Recipe developed by Clinical Nutritionist, Malissa Fedele (@malissafedele).

Ingredients:

8 Portobello Mushrooms

1 tablespoon Olive Oil

1 White Onion, diced

2 cloves of Garlic, crushed

2 Celery Stalks, diced

1/4 cup Thyme & Parsley, chopped

4 handfuls Arborio Rice

1/4 cup dry White Wine

1-1.5L Vegetable Stock

50gm Unsalted Butter

1/4 cup Parmesan Cheese

Season with salt & pepper as desired


Method:

1. Heat the olive oil in a large saucepan over medium heat and add in the onion, garlic and celery. Stir for 1-2minutes and add in the chopped herbs.

2. Add in rice and stir through the white wine.
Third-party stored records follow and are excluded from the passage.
(* ===== verification/CaseExportProofs.v ===== *)
(** * Properties of case export

    What an archive holds, that it reads back, and which blobs a download can
    reach. *)

From S2P Require Import Prelude Schemas Json RuleEval Alerts Quarantine Ipc Cases Evidence Base64 CaseExport.
Local Open Scope Z_scope.

(** ** Text encoding *)

(** [bytes.decode("utf-8")] on two-byte sequences. *)
Fixpoint utf8_decode (s : string) : option string :=
  match s with
  | EmptyString => Some EmptyString
  | String a s' =>
      if (code a <? 128)%N then String a <$> utf8_decode s'
      else match s' with
           | String b s'' =>
               if ((byte_val a =? 194) || (byte_val a =? 195)) && (128 <=? byte_val b) && (byte_val b <? 192)
               then String (byte ((byte_val a - 192) * 64 + (byte_val b - 128))) <$> utf8_decode s''
               else None
           | EmptyString => None
           end
  end.

Lemma byte_val_byte (z : Z) : 0 <= z < 256 -> byte_val (byte z) = z.
Proof.
  intros Hz. unfold byte_val, byte, code. rewrite Z.mod_small by done.
  rewrite N_ascii_embedding by lia. lia.
Qed.

Lemma utf8_round_trip (s : string) : utf8_decode (utf8 s) = Some s.
Proof.
  induction s as [|c s IH]; [done|]. cbn [utf8]. destruct (code c <? 128)%N eqn:Ec; cbn [utf8_decode].
  { by rewrite Ec, IH. }
  pose proof (byte_val_bound c) as Hc. assert (H128 : 128 <= byte_val c).
  { apply N.ltb_ge in Ec. unfold byte_val. lia. }
  assert (Hb : byte_val (byte (192 + byte_val c / 64)) = 192 + byte_val c / 64)
    by (apply byte_val_byte; Z.to_euclidean_division_equations; lia).
  assert (Hge : (code (byte (192 + byte_val c / 64)) <? 128)%N = false).
  { apply N.ltb_ge. unfold byte_val in Hb at 1. Z.to_euclidean_division_equations; lia. }
  rewrite Hge, Hb, (byte_val_byte (128 + _)), IH by (Z.to_euclidean_division_equations; lia).
  replace (_ && _ && _)%bool with true; [|symmetry; Z.to_euclidean_division_equations; lia].
  cbn [fmap option_fmap option_map]. f_equal. f_equal.
  apply byte_of_val. Z.to_euclidean_division_equations; lia.
Qed.

(** ** Member names *)

Lemma utf8_length (s : string) : (String.length (utf8 s) <= 2 * String.length s)%nat.
Proof. induction s as [|c s IH]; [done|]. cbn [utf8]. destruct (code c <? 128)%N; cbn [String.length]; lia. Qed.

Lemma zip_name_length (s : string) : (String.length (zip_name s) <= String.length s)%nat.
Proof. induction s as [|c s IH]; [done|]. cbn [zip_name]. destruct (Ascii.eqb c "000"); cbn [String.length]; lia. Qed.

Lemma zip_name_id (s : string) : str_forall (fun c => negb (Ascii.eqb c "000")) s = true -> zip_name s = s.
Proof.
  induction s as [|c s IH]; [done|]. cbn [str_forall zip_name]. intros [Hc Hs]%andb_prop.
  apply negb_true_iff in Hc. by rewrite Hc, IH.
Qed.

Lemma name_fits_short (s : string) : (String.length s <= 100)%nat -> name_fits s = true.
Proof.
  intros Hs. unfold name_fits. apply Nat.leb_le. pose proof (utf8_length (zip_name s)).
  pose proof (zip_name_length s). lia.
Qed.

Lemma writestr_short (name data : string) (zf : list Member) :
  zip_name name = name -> (String.length name <= 100)%nat -> writestr name data zf = Ok (zf ++ [(name, data)]).
Proof. intros Hz Hl. unfold writestr. by rewrite name_fits_short, Hz. Qed.

Lemma sha_member (sha blob : string) (zf : list Member) :
  SHA_RE sha = true -> writestr ("evidence/" +:+ sha) blob zf = Ok (zf ++ [("evidence/" +:+ sha, blob)]).
Proof.
  unfold SHA_RE. intros [[Hl Hh]%andb_prop Hr]%andb_prop. apply Nat.eqb_eq in Hl.
  assert (Hr' : str_drop 64 sha = EmptyString \/ str_drop 64 sha = String newline EmptyString).
  { apply orb_prop in Hr as [H|H]; apply String.eqb_eq in H; auto. }
  assert (Hlen : (String.length sha <= 65)%nat).
  { rewrite <- (str_take_drop 64 sha), slength_app, Hl. by destruct Hr' as [-> | ->]; simpl; lia. }
  unfold writestr. rewrite name_fits_short, zip_name_id; [done| |rewrite slength_app; simpl; lia].
  rewrite str_forall_app. cbn [str_forall]. simpl. rewrite <- (str_take_drop 64 sha), str_forall_app.
  apply andb_true_intro. split; [|by destruct Hr' as [-> | ->]].
  eapply str_forall_impl; [|exact Hh]. intros c Hc. by destruct c as [[] [] [] [] [] [] [] []].
Qed.

(** ** The loops *)

Lemma omap_step {A B} (f : A -> option B) (x : A) (l : list A) :
  omap f (x :: l) = match f x with Some y => y :: omap f l | None => omap f l end.
Proof. done. Qed.

Section Loops.
Context (alert_json : Alert -> string) (open : string -> option (bool * list ReadRes)).

Definition alert_members (db : CaseDb) (ids : list string) : list Member :=
  (fun aid => (zip_name (alert_member aid), alert_record alert_json db aid)) <$> ids.

Lemma export_alerts_spec (db : CaseDb) (ids seen : list string) (zf : list Member) :
  export_alerts alert_json db ids seen zf =
  if forallb (name_fits ∘ alert_member) (dedup_strs ids seen)
  then Ok (zf ++ alert_members db (dedup_strs ids seen)) else Err (ExportRaises "struct.error").
Proof.
  revert seen zf. induction ids as [|aid ids IH]; intros seen zf; cbn [export_alerts dedup_strs].
  { by rewrite app_nil_r. }
  destruct (bool_decide (aid ∈ seen)); [apply IH|]. unfold writestr. cbn [forallb compose].
  destruct (name_fits (alert_member aid)); [|done]. cbn [mbind result_bind andb]. rewrite IH.
  destruct (forallb _ _); [|done]. by rewrite <- app_assoc.
Qed.

(** What can be exported of a digest, and why the rest cannot. *)
Definition exportable (sha : string) : option (string * string) :=
  if SHA_RE sha then (fun data => (sha, data)) <$> read_blob open sha else None.
Definition lacking (sha : string) : option (string * string) :=
  if negb (SHA_RE sha) then Some (sha, "invalid sha"%string)
  else match read_blob open sha with
       | None => Some (sha, "missing on disk"%string)
       | Some _ => None
       end.
Definition sizes (l : list (string * string)) : Z := foldr (fun sd n => Z.of_nat (String.length sd.2) + n) 0 l.
Definition evidence_members (l : list (string * string)) : list Member :=
  (fun sd => ("evidence/" +:+ sd.1, sd.2)) <$> l.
Allow this to completely absorb.

3. Meanwhile, heat the stock in a saucepan until warm.

4. Add in your chopped mushrooms and allow to cook for 2-4minutes.

5. Begin adding in the stock slowly, one ladle at a time stirring occasionally and cook until rice is al dente (you may not need all the stock). This should take around 15-20mins.

6. Take off the heat and add in the butter and parmesan cheese. Stir through until the butter has completely melted. Serve immediately. Enjoy!